Examining one painting, the viewer can see a log and “waves” that might indicate water. “I don’t want to tell them. I want to suggest, and let it go from there,” Hallberg says. She sees paintings as “arenas” that allow the viewer to participate. (Having the canvases jut from the wall on their wooden bracing that Hallberg calls “sleds” helps further the goal.) For both Hallberg and Bright, their way of creating art can be traced back to an influential mentor: the late James Rosen. A gallery’s biography of Rosen notes how the artist would paint over his works on canvas with monotonal hues he called “veils” so that the works can be “completed by the observer.”

“It’s about the light. The coolest thing about those paintings is that they change.”

Bright says of Rosen, “He instilled in us that paintings are places where experiences happen. … You don’t want to over-depict.” 

In one “Phenoms” painting, Hallberg invites the viewer to experience her version of entanglement theory, which suggests that when two particles have become entangled, no matter how far apart they are later, they remain connected on a quantum level and react.

Bright, who moderated the talk, noted how “the entangled quality … gives it a sort of a cosmic quality.” So does the salt that Hallberg worked into the painting to evoke “tiny explosions.”

Veronica Kavass, a former curator who teaches creative writing at the University of North Carolina School of the Arts, captured the beauty of Hallberg’s series in a June 2024 essay about “Phenoms.” (Kavass became grants and stewardship manager at Reynolda House in late fall.) An excerpt:

An audience member at the Reynolda House talk commented in the Q&A portion of the event that the paintings “brought me a new way of looking” — an invitation to experience the natural world and not always frame something in one’s mind as a photograph. This kind of seeing is unpredictable “and not standard,” she said.

Hallberg has a phrase for the predictable in artworks: “It’s nailed down, and then you’re gone.”

Not so with “Phenoms.” Arising from contemplation, this example of creative expression invites one to linger, to experience wonder and, above all, to feel how good it is to be outside. Lola understood.
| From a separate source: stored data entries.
(** The tokens put aside before a run of the tokenizer stay in front of the
    tokens of that run. *)
Lemma tokenizer_result_prefix (r0 : list pystr) (s : pystr) :
  ∀ t1 t2 : tokenizer,
    tk_result t1 = r0 ++ tk_result t2 →
    current_expression t1 = current_expression t2 →
    in_quotes t1 = in_quotes t2 →
    (previous_char t1 = Some BACKSLASH ↔ previous_char t2 = Some BACKSLASH) →
    tk_result (foldl tokenizer_step t1 s)
    = r0 ++ tk_result (foldl tokenizer_step t2 s)
    ∧ current_expression (foldl tokenizer_step t1 s)
      = current_expression (foldl tokenizer_step t2 s).
Proof.
  induction s as [|c s IH]; intros t1 t2 Hr He Hq Hp; simpl; [done|].
  apply IH.
  - unfold tokenizer_step, flush. rewrite Hr, He, Hq.
    rewrite (bool_decide_ext _ _ Hp).
    repeat case_match; simpl; by rewrite <-?(assoc_L (++)).
  - unfold tokenizer_step. rewrite He, Hq, (bool_decide_ext _ _ Hp).
    by repeat case_match.
  - unfold tokenizer_step. rewrite Hq, (bool_decide_ext _ _ Hp).
    by repeat case_match.
  - by rewrite !tokenizer_step_previous_char.
Qed.

(** Inside quotes every character but the backslash joins the current
    expression, up to the next double quote. *)
Lemma tokenizer_quoted (s : pystr) : ∀ t : tokenizer,
  in_quotes t = true → QUOTE ∉ s →
  tk_result (foldl tokenizer_step t s) = tk_result t
  ∧ current_expression (foldl tokenizer_step t s)
    = current_expression t ++ remove_char BACKSLASH s
  ∧ in_quotes (foldl tokenizer_step t s) = true.
Proof.
  induction s as [|c s IH]; intros t Hq Hs; simpl.
  - by rewrite app_nil_r.
  - apply not_elem_of_cons in Hs as [Hc Hs].
    assert (Hc' : (c =? QUOTE)%N = false) by (apply N.eqb_neq; congruence).
    destruct (IH (tokenizer_step t c)) as (-> & -> & ->); [|done|].
    + unfold tokenizer_step. rewrite Hc', Hq, andb_false_r. simpl.
      by case_match.
    + unfold tokenizer_step, remove_char.
      rewrite Hc', Hq, andb_false_r. simpl.
      destruct (decide (c = BACKSLASH)) as [->|Hb].
      * by rewrite filter_cons_False by (by intros ?).
      * rewrite filter_cons_True by done.
        apply N.eqb_neq in Hb. rewrite Hb. simpl.
        by rewrite <-(assoc_L (++)).
Qed.

(** X1. The tokenizer never gives an empty token, nor a token that holds a
    backslash. *)
Theorem split_remaining_clean_tokens (string token : pystr) :
  token ∈ split_remaining string → token ≠ [] ∧ BACKSLASH ∉ token.
Proof. apply split_remaining_tokens. Qed.

Lemma split_remaining_clean_tokens_witness :
  py "ab" ∈ split_remaining (py "a\b c")
  ∧ py "ab" ≠ [] ∧ (BACKSLASH ∉ py "ab").
Proof.
  assert (H : py "ab" ∈ split_remaining (py "a\b c"))
    by (vm_compute; apply list_elem_of_here).
  split; [exact H|].
  exact (split_remaining_clean_tokens (py "a\b c") (py "ab") H).
Defined.

Lemma split_remaining_all_space (string : pystr) :
  Forall (λ c, isspace c = true) string → split_remaining string = [].
Proof.
  intros Hs. unfold split_remaining.
  assert (Hinv : ∀ t,
    tk_result t = [] → Forall (λ c, isspace c = true) (current_expression t) →
    tk_result (foldl tokenizer_step t string) = []
    ∧ Forall (λ c, isspace c = true)
        (current_expression (foldl tokenizer_step t string))).
  { induction Hs as [|c s Hc _ IH]; intros t Hr He; simpl; [done|].
    apply IH; unfold tokenizer_step;
      assert ((c =? QUOTE)%N = false) as ->
        by (apply N.eqb_neq; intros ->; by vm_compute in Hc);
      repeat case_match; simpl; rewrite ?Hr; try done;
      rewrite ?(strip_all_space _ He); try done.
    apply Forall_app. split; [done|]. by apply Forall_singleton. }
  destruct (Hinv tokenizer_init) as [-> He]; [done|constructor|].
  by rewrite (strip_all_space _ He).
Qed.

(** X2. A blank string, made of white space only, has no token. *)
Theorem split_remaining_blank (string : pystr) :
  Forall (λ c, isspace c = true) string → split_remaining string = [].
Proof. apply split_remaining_all_space. Qed.

Lemma split_remaining_blank_witness :
  Forall (λ c, isspace c = true) [32; 9; 160]%N
  ∧ split_remaining [32; 9; 160]%N = [].
Proof.
  assert (H : Forall (λ c, isspace c = true) [32; 9; 160]%N)
    by (repeat constructor).
  split; [exact H|]. exact (split_remaining_blank _ H).
Defined.

(** X3. A region between two double quotes is one token, white space
    included, rid of its backslashes; an empty region gives no token. *)
Theorem split_remaining_quoted (s : pystr) :
  QUOTE ∉ s →
  split_remaining (dq ++ s ++ dq) = flush (remove_char BACKSLASH s) [].
Proof.
  intros Hs. unfold split_remaining. rewrite !foldl_app.
  change (foldl tokenizer_step tokenizer_init dq)
    with (tokenizer_step tokenizer_init QUOTE).
  destruct (tokenizer_quoted s (tokenizer_step tokenizer_init QUOTE))
    as (Hr & He & Hq); [done..|].
  change (tk_result (tokenizer_step tokenizer_init QUOTE))
    with (@nil pystr) in Hr.
  change (current_expression (tokenizer_step tokenizer_init QUOTE))
    with (@nil N) in He.
  cbn [foldl dq].
  set (t := foldl tokenizer_step (tokenizer_step tokenizer_init QUOTE) s) in *.
  unfold tokenizer_step. rewrite N.eqb_refl, Hq. simpl. rewrite Hr, He.
  reflexivity.
Qed.

Lemma split_remaining_quoted_witness :
  (QUOTE ∉ py " a  b\ ")
  ∧ split_remaining (dq ++ py " a  b\ " ++ dq) = [py " a  b "].
Proof.
  assert (H : QUOTE ∉ py " a  b\ ")
    by (apply (bool_decide_unpack _); vm_compute; exact I).
  split; [exact H|]. exact (split_remaining_quoted _ H).
Defined.

(** X4. An opening double quote that is never closed takes the rest of the
    string as one token, rid of its backslashes and, unlike a closed region,
    stripped. *)
Theorem split_remaining_unterminated (s : pystr) :
  QUOTE ∉ s →
  split_remaining (dq ++ s) = flush (strip (remove_char BACKSLASH s)) [].
Proof.
  intros Hs. unfold split_remaining, dq. simpl.
  destruct (tokenizer_quoted s (tokenizer_step tokenizer_init QUOTE))
    as (-> & -> & _); done.
Qed.

Lemma split_remaining_unterminated_witness :
  (QUOTE ∉ py " a b ") ∧ split_remaining (dq ++ py " a b ") = [py "a b"].
Proof.
  assert (H : QUOTE ∉ py " a b ")
    by (apply (bool_decide_unpack _); vm_compute; exact I).
  split; [exact H|]. exact (split_remaining_unterminated _ H).
Defined.

Lemma filter_quotes_none (s : pystr) :
  Forall (λ c, c ≠ QUOTE) s → filter (λ c, c = QUOTE) s = [].
Proof.
  induction 1 as [|c t Hc _ IH]; [done|].
  by rewrite filter_cons_False.
Qed.

(** X5. A backslash before a space keeps two words in one token: the space
    stays and the backslash goes. *)
Theorem split_remaining_escaped_space (a b : pystr) :
  a ≠ [] → b ≠ [] →
  Forall (λ c, isspace c = false ∧ c ≠ QUOTE ∧ c ≠ BACKSLASH) (a ++ b) →
  split_remaining (a ++ [BACKSLASH; SPACE] ++ b) = [a ++ [SPACE] ++ b].
Proof.
  intros Ha Hb Hab. apply Forall_app in Hab as [Hpa Hpb].
  assert (Hplain : ∀ s,
    Forall (λ c, isspace c = false ∧ c ≠ QUOTE ∧ c ≠ BACKSLASH) s →
    Forall (λ c, c ≠ QUOTE ∧ c ≠ SPACE ∧ c ≠ BACKSLASH) s).
  { intros s Hs. eapply Forall_impl; [exact Hs|].
    intros c (Hc & ? & ?). split_and!; [done| |done].
    intros ->. by vm_compute in Hc. }
  unfold split_remaining. rewrite !foldl_app.
  destruct (tokenizer_plain a tokenizer_init (Hplain _ Hpa)) as [Hr He].
  set (ta := foldl tokenizer_step tokenizer_init a) in *.
  simpl in Hr, He. cbn [foldl].
  set (t1 := tokenizer_step ta BACKSLASH).
  assert (H1 : tk_result t1 = [] ∧ current_expression t1 = a
               ∧ in_quotes t1 = false
               ∧ previous_char t1 = Some BACKSLASH).
  { unfold t1, tokenizer_step. simpl. rewrite Hr, He.
    unfold ta. rewrite tokenizer_in_quotes.
    rewrite filter_quotes_none; [done|].
    eapply Forall_impl; [exact Hpa|]. by intros c (_ & ? & _). }
  destruct H1 as (Hr1 & He1 & Hq1 & Hp1).
  set (t2 := tokenizer_step t1 SPACE).
  assert (H2 : tk_result t2 = [] ∧ current_expression t2 = a ++ [SPACE]).
  { unfold t2, tokenizer_step. simpl. by rewrite andb_false_r, Hr, He. }
  destruct H2 as (Hr2 & He2).
  destruct (tokenizer_plain b t2 (Hplain _ Hpb)) as [-> ->].
  rewrite Hr2, He2, <-(assoc_L (++)).
  destruct a as [|c a]; [done|].
  destruct (exists_last Hb) as (b' & d & ->). simpl.
  apply Forall_cons in Hpa as [(Hc & _) _].
  apply Forall_app in Hpb as [_ (Hd & _)%Forall_singleton].
  change (c :: a ++ SPACE :: b' ++ [d])
    with (c :: a ++ [SPACE] ++ b' ++ [d]).
  rewrite !(assoc_L (++)). rewrite (strip_edges c d) by done. done.
Qed.

Lemma split_remaining_escaped_space_witness :
  py "hello" ≠ [] ∧ py "world" ≠ []
  ∧ Forall (λ c, isspace c = false ∧ c ≠ QUOTE ∧ c ≠ BACKSLASH)
      (py "hello" ++ py "world")
  ∧ split_remaining (py "hello\ world") = [py "hello world"].
Proof.
  assert (H1 : py "hello" ≠ []) by done.
  assert (H2 : py "world" ≠ []) by done.
  assert (H3 : Forall (λ c, isspace c = false ∧ c ≠ QUOTE ∧ c ≠ BACKSLASH)
                 (py "hello" ++ py "world"))
    by (vm_compute; repeat constructor; by intros [=]).
  split_and!; [done..|].
  exact (split_remaining_escaped_space (py "hello") (py "world") H1 H2 H3).
Defined.

(** X6. Tokenizing goes through a space that is neither quoted nor escaped:
    when the text before it has an even number of double quotes and does not
    end with a backslash, the tokens of the whole are the tokens of the text
    before followed by the tokens of the text after. *)
Theorem split_remaining_space (a b : pystr) :
  Nat.even (length (filter (λ c, c = QUOTE) a)) = true →
  last a ≠ Some BACKSLASH →
  split_remaining (a ++ [SPACE] ++ b) = split_remaining a ++ split_remaining b.
Proof.
  intros Heven Hlast. unfold split_remaining. rewrite !foldl_app.
  set (ta := foldl tokenizer_step tokenizer_init a).
  assert (Hq : in_quotes ta = false).
  { unfold ta. rewrite tokenizer_in_quotes, <-Nat.negb_even, Heven. done. }
  assert (Hp : previous_char ta ≠ Some BACKSLASH).
  { unfold ta. rewrite tokenizer_previous_char. by destruct (last a). }
  cbn [foldl].
  destruct (tokenizer_result_prefix
              (flush (strip (current_expression ta)) (tk_result ta)) b
              (tokenizer_step ta SPACE) tokenizer_init) as [-> ->].
  - unfold tokenizer_step. simpl. rewrite Hq. simpl.
    rewrite bool_decide_eq_false_2 by done. simpl. by rewrite app_nil_r.
  - unfold tokenizer_step. simpl. rewrite Hq. simpl.
    by rewrite bool_decide_eq_false_2 by done.
  - unfold tokenizer_step. simpl. rewrite Hq. simpl.
    by rewrite bool_decide_eq_false_2 by done.
  - rewrite tokenizer_step_previous_char. simpl. split; intros [=].
  - unfold flush. repeat case_match; by rewrite <-?(assoc_L (++)).
Qed.

Lemma split_remaining_space_witness :
  Nat.even (length (filter (λ c, c = QUOTE) (dq ++ py "a b" ++ dq))) = true
  ∧ last (dq ++ py "a b" ++ dq) ≠ Some BACKSLASH
  ∧ split_remaining ((dq ++ py "a b" ++ dq) ++ [SPACE] ++ py "c d")
    = [py "a b"; py "c"; py "d"].
Proof.
  assert (H1 : Nat.even (length (filter (λ c, c = QUOTE)
                                   (dq ++ py "a b" ++ dq))) = true)
    by (vm_compute; reflexivity).
  assert (H2 : last (dq ++ py "a b" ++ dq) ≠ Some BACKSLASH)
    by (vm_compute; by intros [=]).
  split_and!; [done..|].
  exact (split_remaining_space _ (py "c d") H1 H2).
Defined.

(** ** The keyword pattern, once more *)

Section MatcherPositions.
Context (U : unicode_db) (ic : bool).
Only a few weeks after the Reynolda talk, I was distraught to learn that Lola had died. But at least I could say I had met her on a warm autumn day when she received “good, old girl” pats from Bright and Hallberg. I understood then — and appreciate even more now — the role she played with that nudge to send Hallberg into the woods on sensory journeys filled with flights of reverie and flashes of insight.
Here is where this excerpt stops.